By and large, Libyans are growing impatient with the delays to the polls, which as of 18 June 2012, will see approximately 143 approved political parties and a reported 2,501 vetted individuals vie for positions within the 200-member representative body, which will include 120 constituency seats and 80 list seats. In essence, the national elections may best be described a “litmus test” for Libya’s immediate and long-term stability, and is also expected to serve as a barometer for the country’s ability to transition into a peaceful, and united democracy. The elections, also have wider implications beyond Libya. A steep decline in the country’s security has the potential to deter intergovernmental military alliances, such as NATO, from intervening in other uprisings or civil wars, i.e., Syria. No doubt, these issues have weighed heavily on the mind of officials in the NTC, an interim government which has been a target of most mass demonstrations. This election is of high importance, as once seated, the newly elected assembly members have been given the specific task of drawing up a new constitution. Immediately following the election, the GNC is expected to appoint a new prime minister and cabinet to replace the current NTC. The GNC must also establish a Constituent Authority, and within sixty days, it must create a constitution to replace the August 2011 Constitutional Declaration. Once the constitution is approved by referendum, general elections are slated to be held within six months. But the question remains: which party or individuals will garner the most support and have the biggest influence on the new constitution?
The party which is expected to “pack the most punch”, so to speak, is the Islamist Muslim Brotherhood(MB)-backed Justice and Development Party (JDP). In late March 2011, the party announced that it had elected Mohammed Sawan, a hotel manager from Misrata who had been imprisoned for eight years for unknown political reasons, as their leader. JDP leader Sawan made headlines after voicing his disagreements over election law changes which would have forbidden parties which ran on “religious, regional and tribal” grounds from running for office. Although this law was later overturned, the JDP managed to avoid accusations of being overtly religious due to its intentionally vague religious platform, as well as its encouragement of non-Brotherhood member participation. The MB is considered the most organised political movement in Libya, and has established branches in eighteen cities. Most analysts are predicting that the JDP will garner the largest support, particularly after reports indicated that the United States is hedging its bets, so to speak, on this group. Additionally, the JDP has allegedly been backed – financially and otherwise – by oil-rich Qatar, a country which has been criticised for meddling in Libyan affairs.

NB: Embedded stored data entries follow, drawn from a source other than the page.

(** X18.  After the private key [sendTransaction] accepts an object of
    query options and does without: it sends the payload made of the
    arguments before that object and enters [getResult] with a [timeout]
    and an [interval] taken from the object when they are truthy, and with
    8000 and 50 when they are missing or falsy, such as 0, or when there
    is no such object. *)
Theorem X18_query_options {host : Host} {modules : Modules}
    (this : SolidityFunction) (timestamp nonce : value)
    (rest : list value) (qs : list (string * value)) (key : string) :
  let chosen k d :=
    if ToBoolean (lookup k qs) then lookup k qs else jnum d in
  let sent queryOptions :=
    and_then (toPayload this timestamp nonce (rest ++ [JStr key]))
      (fun payload =>
         and_then (eth_invokeContract payload)
           (fun hash => Return (Polls hash queryOptions))) in
  forallb defined rest = true ->
  isFunction (JObj qs) = false ->
  isObject (JObj qs) = true ->
  isFunction (JStr key) = false ->
  isObject (JStr key) = false ->
  sendTransaction this timestamp nonce (rest ++ [JStr key; JObj qs])
    = sent (JObj [ ("timeout", chosen "timeout" 8000%Z);
                   ("interval", chosen "interval" 50%Z) ]) /\
  sendTransaction this timestamp nonce (rest ++ [JStr key])
    = sent (JObj [ ("timeout", jnum 8000); ("interval", jnum 50) ]).
Proof.
  intros chosen sent Dr Fq Oq Fk Ok. subst chosen sent. cbv beta.
  split.
  - unfold sendTransaction.
    rewrite filter_app, (filter_defined _ Dr). cbn [filter defined].
    change (rest ++ [JStr key; JObj qs])
      with (rest ++ [JStr key] ++ [JObj qs]).
    rewrite app_assoc.
    unfold extractCallback. rewrite last_arg_last, Fq.
    rewrite last_arg_last, Oq, pop_last.
    change (Get (JObj qs) "timeout") with (Return (lookup "timeout" qs)).
    change (Get (JObj qs) "interval") with (Return (lookup "interval" qs)).
    cbn [and_then].
    destruct (toPayload _ _ _ _) as [payload|e]; reflexivity.
  - unfold sendTransaction.
    rewrite filter_app, (filter_defined _ Dr). cbn [filter defined].
    unfold extractCallback. rewrite last_arg_last, Fk.
    rewrite last_arg_last, Ok. cbn [and_then].
    destruct (toPayload _ _ _ _) as [payload|e]; reflexivity.
Qed.

(* ================================================================== *)
(** * The engine on the executable host *)

#[local] Existing Instance Sim.host.

(** The executable host meets what the claims ask of a host. *)
Lemma sim_scrypt_default_ok : scrypt_default_ok (host := Sim.host).
Proof.
  intros passwd salt _. eexists. split; [reflexivity|].
  now rewrite length_map, length_seq.
Qed.

Lemma sim_three_ok : three_ok (host := Sim.host).
Proof. split; reflexivity. Qed.

Lemma sim_curve_valid (k : bytes) :
  isValidPrivate (Host := Sim.host) k = true -> curve_valid k.
Proof.
  cbn [isValidPrivate Sim.host]. unfold Sim.in_range, curve_valid.
  intro V. apply andb_prop in V. destruct V as [V V3].
  apply andb_prop in V. destruct V as [V1 V2].
  apply Nat.eqb_eq in V1. apply Z.ltb_lt in V2, V3. auto.
Qed.

Ltac sim_reads_back :=
  let record := fresh "record" in
  let w' := fresh "w'" in
  let E := fresh "E" in
  intros record w' E; apply (f_equal fst) in E; cbn [fst] in E;
  match type of E with
  | ?run = _ =>
      let r := eval vm_compute in run in
      replace run with r in E by (vm_compute; reflexivity)
  end;
  injection E as <-; vm_compute; reflexivity.

(** [EncryptKey] on the sample inputs returns the sample record. *)
Lemma sim_encrypt_sample :
  fst (EncryptKey Samples.key Samples.passwd Samples.world)
    = Return Samples.record.
Proof. vm_compute. reflexivity. Qed.

(** The scenario of the specification: the sample record opens under its
    passphrase and fails with [AuthenticationFailed] under another. *)
Example sim_right_and_wrong_passphrase :
  fst (DecryptKey (Samples.text_of Samples.record) Samples.passwd
         Samples.world) = Return (Hex.encode (prvkey Samples.key)) /\
  fst (DecryptKey (Samples.text_of Samples.record) "wrong password"
         Samples.world) = Throw AuthenticationFailed.
Proof. split; vm_compute; reflexivity. Qed.

(** The third draw of the slow pool is the first valid one. *)
Lemma sim_slow_run :
  GenKey 3 Sim.slow_pool
    = Some (Return Sim.sample_key, after_draws 3 Sim.slow_pool).
Proof.
  rewrite GenKey_unfold.
  rewrite (@GenKey_loop_first Sim.host 2 Sim.slow_pool 3).
  - replace (nth_draw Sim.slow_pool 2) with (prvkey Sim.sample_key)
      by (vm_compute; reflexivity).
    reflexivity.
  - intros [|[|j]] Hj; [vm_compute; reflexivity .. | lia].
  - vm_compute; reflexivity.
  - lia.
Qed.

(** The round trip on the sample key pair. *)
Lemma C1_witness :
  exists record w',
    EncryptKey Samples.key Samples.passwd Samples.world
      = (Return record, w') /\
    forall w2, exists plaintext w3,
      DecryptKey (JStr (JSON_stringify record)) Samples.passwd w2
        = (Return plaintext, w3) /\
      Hex.decode plaintext = prvkey Samples.key /\
      length (Hex.decode plaintext) = 32.
Proof.
  apply (@C1_decrypt_inverts_encrypt Sim.host).
  - reflexivity.
  - exact sim_scrypt_default_ok.
  - exact sim_three_ok.
  - sim_reads_back.
Defined.

(** The layout of the sample record: its salt and its iv are the first
    48 octets of the pool, its ciphertext and its mac those made of the
    sample derived key. *)
Lemma C5_witness :
  exists record w',
    EncryptKey Samples.key Samples.passwd Samples.world
      = (Return record, w') /\
    Get_path record ["version"] = Return (jnum 3) /\
    Get_path record ["crypto"; "kdfparams"; "n"] = Return (jnum 262144) /\
    Get_path record ["crypto"; "kdfparams"; "salt"]
      = Return (JStr (Hex.encode (map (entropy Samples.world) (seq 0 32)))) /\
    Get_path record ["crypto"; "cipherparams"; "iv"]
      = Return (JStr (Hex.encode (map (entropy Samples.world) (seq 32 16)))) /\
    Get_path record ["crypto"; "ciphertext"]
      = Return (JStr (Hex.encode Samples.ciphertext)) /\
    Get_path record ["crypto"; "mac"]
      = Return (JStr (Hex.encode Samples.mac)).
Proof.
  destruct (@C5_record_layout Sim.host Samples.key Samples.passwd
              Samples.world sim_scrypt_default_ok)
    as (dk & record & w' & Hdk & _ & Run & _ & _ & V & _ & _ & _ & N & _ & _
        & _ & S & _ & _ & I & _ & _ & C & _ & M & _).
  assert (D : dk = Samples.dk).
  { apply (f_equal (fun o => match o with
                             | Return b => b
                             | Throw _ => []
                             end)) in Hdk.
    symmetry. exact Hdk. }
  subst dk.
  exists record, w'. repeat split; assumption.
Defined.

(** The tag of the sample record, from the two halves of its derived
    key, and the run of [DecryptKeyV3] on its [crypto] block. *)
Lemma C6_witness :
  let ek := Buf.slice Samples.dk 0 16 in
  let mk := Buf.slice Samples.dk 16 32 in
  let crypto :=
    crypto_object (JStr "aes-128-ctr") (Hex.encode Samples.ciphertext)
      (Hex.encode Samples.iv) (JStr "scrypt")
      (jnum ScryptDKLen) (jnum ScryptN) (jnum ScryptP) (jnum ScryptR)
      (Hex.encode Samples.salt) (JStr (Hex.encode Samples.mac)) in
  (exists w',
     EncryptKey Samples.key Samples.passwd Samples.world
       = (Return Samples.record, w')) /\
  Samples.ciphertext
    = Buf.xor (prvkey Samples.key) (keystream ek Samples.iv 0 32) /\
  Get_path Samples.record ["crypto"; "mac"]
    = Return (JStr (Hex.encode (sha3 (mk ++ Samples.ciphertext)))) /\
  Get Samples.record "crypto" = Return crypto /\
  DecryptKeyV3 crypto Samples.passwd Samples.world
    = (Return (Hex.encode (prvkey Samples.key)),
       log [ CallScrypt Samples.passwd (jnum ScryptN) (jnum ScryptR)
               (jnum ScryptP) (jnum ScryptDKLen) Samples.salt;
             CallSha3 (mk ++ Samples.ciphertext);
             CallCreateCipheriv ek Samples.iv;
             CallCipherUpdate Samples.ciphertext;
             CallCipherFinal ] Samples.world).
Proof.
  intros ek mk crypto.
  destruct (@C6_subkeys_and_tag Sim.host sim_scrypt_default_ok)
    as (Seal & Open & _).
  destruct (Seal Samples.key Samples.passwd Samples.world)
    as (dk & record & w' & evs & Hdk & L & Run & _ & _ & _ & _ & M & _).
  assert (D : dk = Samples.dk).
  { apply (f_equal (fun o => match o with
                             | Return b => b
                             | Throw _ => []
                             end)) in Hdk.
    symmetry. exact Hdk. }
  subst dk.
  assert (R : record = Samples.record).
  { pose proof sim_encrypt_sample as E. rewrite Run in E.
    cbn [fst] in E. now injection E. }
  subst record.
  split; [now exists w'|]. split; [reflexivity|]. split; [exact M|].
  split; [reflexivity|].
  assert (Dv : derivation crypto Samples.passwd
                 (CallScrypt Samples.passwd (jnum ScryptN) (jnum ScryptR)
                    (jnum ScryptP) (jnum ScryptDKLen) Samples.salt)
                 (Return Samples.dk)).
  { exists (JStr (Hex.encode Samples.salt)), Samples.salt, (jnum ScryptN),
      (jnum ScryptR), (jnum ScryptP), (jnum ScryptDKLen).
    repeat split; try reflexivity; try apply Buffer_hex_encode;
      vm_compute; reflexivity. }
  assert (Tg : tag_inputs crypto (JStr (Hex.encode Samples.mac))
                 Samples.iv Samples.ciphertext).
  { split; [reflexivity|].
    split; eexists; (split; [reflexivity | apply Buffer_hex_encode]). }
  pose proof (Open crypto Samples.passwd Samples.world (JStr "aes-128-ctr")
                (JStr "scrypt") (JStr (Hex.encode Samples.mac)) _
                Samples.dk Samples.iv Samples.ciphertext
                eq_refl eq_refl eq_refl eq_refl Dv Tg) as Run3.
  cbv zeta in Run3.
  replace (loose_neq (JStr (Hex.encode Samples.mac)) _)
    with (Return (A := bool) false) in Run3 by (vm_compute; reflexivity).
  replace (Nat.eqb (length Samples.iv) 16) with true in Run3
    by (vm_compute; reflexivity).
  replace (Nat.eqb (length (Buf.slice Samples.dk 0 16)) 16) with true
    in Run3 by (vm_compute; reflexivity).
  cbn [negb] in Run3. rewrite Run3.
  f_equal; try (f_equal; vm_compute; reflexivity).
Defined.

(** The key pair generated from the slow pool. *)
Lemma C7_witness :
  isValidPrivate (prvkey Sim.sample_key) = true /\
  curve_valid (prvkey Sim.sample_key) /\
  pubkey Sim.sample_key = privateToPublic (prvkey Sim.sample_key).
Proof.
  destruct (@C7_generated_key_is_valid Sim.host Sim.slow_pool Sim.sample_key
              (after_draws 3 Sim.slow_pool) sim_curve_valid
              (ex_intro _ 3 sim_slow_run))
    as (V & C & P & _).
  repeat split; assumption.
Defined.

(** [DecryptKey] on the sample record itself and on its text. *)
Lemma C9_witness :
  exists record w',
    EncryptKey Samples.key Samples.passwd Samples.world
      = (Return record, w') /\
    (forall w2,
        DecryptKey record Samples.passwd w2
          = (Throw (ThrownError SyntaxError "Unexpected token in JSON"),
             w2)) /\
    (forall w2, exists w3,
        DecryptKey (JStr (JSON_stringify record)) Samples.passwd w2
          = (Return (Hex.encode (prvkey Samples.key)), w3)).
Proof.
  destruct (@C9_hex_result_and_json_argument Sim.host Samples.key
              Samples.passwd Samples.world
              (ThrownError SyntaxError "Unexpected token in JSON"))
    as (_ & record & w' & Run & Obj & Text & _).
  - reflexivity.
  - exact sim_scrypt_default_ok.
  - exact sim_three_ok.
  - sim_reads_back.
  - vm_compute. reflexivity.
  - exists record, w'. repeat split; assumption.
Defined.

(** Two rejected draws, then the key: three rounds of the loop. *)
Lemma C10_witness :
  exists kp,
    GenKey 3 Sim.slow_pool = Some (Return kp, after_draws 3 Sim.slow_pool) /\
    prvkey kp = nth_draw Sim.slow_pool 2.
Proof.
  apply (proj1 (@C10_redraw_loop_is_unbounded Sim.host Sim.slow_pool) 2).
  - intros [|[|j]] Hj; [vm_compute; reflexivity .. | lia].
  - vm_compute. reflexivity.
  - lia.
Defined.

Another high-profile political party is the Alwatan / Nation Party, led by controversial leader Abdul Hakim Belhadj, which was officially launched on 02 June 2012. Despite indications that Belhadj, the former head of the Tripoli Military Council, would be unable to register in time for the national elections, he achieved his aim in time. Belhadj was once considered Libya’s rising political star. However, his popularity declined particularly after reports on 12 February 2012, indicated that he and his cronies took dozens of rooms and ran up a bill of 3 million LYD (US$2.4 million) over several months in Tripoli’s Radisson Blu Hotel. Additionally, Belhadj has been criticised for his alleged “close relationship” with al Qaeda leaders. Other highly publicised parties include Ahmed Shebani’s Democratic Party of Libya. Shebani, whose father was a government minister under King Idris, has garnered most of his support from European think tanks. His organisation is perhaps arguably far too liberal for many Libyans, as it calls for the complete separation of “mosque and state” as well as for the recognition of Israel and the right of return for all Libyan Jews, who were ousted in 1967 and barred from moving back. Another more “liberal” based party is Mohammed Allagi’s Party of Free Libyans. Allagi, who also served as the country’s justice minister in the Mahmoud Jibril administration in 2011, believes that the country must enact a constitutional state that reflects the aspirations of women, young people, and minority groups, including Berbers.
The Way Ahead
Whichever the “winning” political party will be, one thing is clear: the organisation must be ready to bring an end to the country’s numerous security issues, including weapons proliferation, the increasing threat of inter-tribal conflicts, as well as the rising hostilities between hard-line Islamists or “Salafists” and more moderate Libyans, who make up the majority of the population. Additionally, the NTC must be prepared to step aside and hand over power to the winning parties and political candidates. As indicated previously, the national elections are critical for Libya’s immediate and possibly long-term security. Particular areas of concern are Sirte and Benghazi, although there is a possibility of unrest across the country. Benghazi is a key area given its proximity to the oil-rich Sirte Basin as well as its role as the “ground zero” for the 2011 uprising. Observers have noted with concern the level of discontent among locals over an earlier decision by the NTC which would see the Tripolitania District obtain 102 seats, whilst the Cyrenaica / Barqa District (where Benghazi is located) would be allocated sixty seats. The NTC, which is based in Tripoli, argues that the distribution is fair because the capital is more populated – Tripoli has a reported population of 2,220,000 to Benghazi’s 650,000. Demonstrators in Benghazi have frequently voiced their frustration over the NTC, which some believe does not represent their interests. As such, there have been calls from across the city for a more “federalised” system of government, in which more political power would ultimately be delegated to local leaders. Going forward, the days leading up to and following the elections are considered crucial, particularly as Libyans appear to be growing impatient with the NTC and the constant elections delays. If the NTC fails to step down and make the transition to an elected body, the masses know how to organise a revolution, and as such, they may not hesitate to do so again.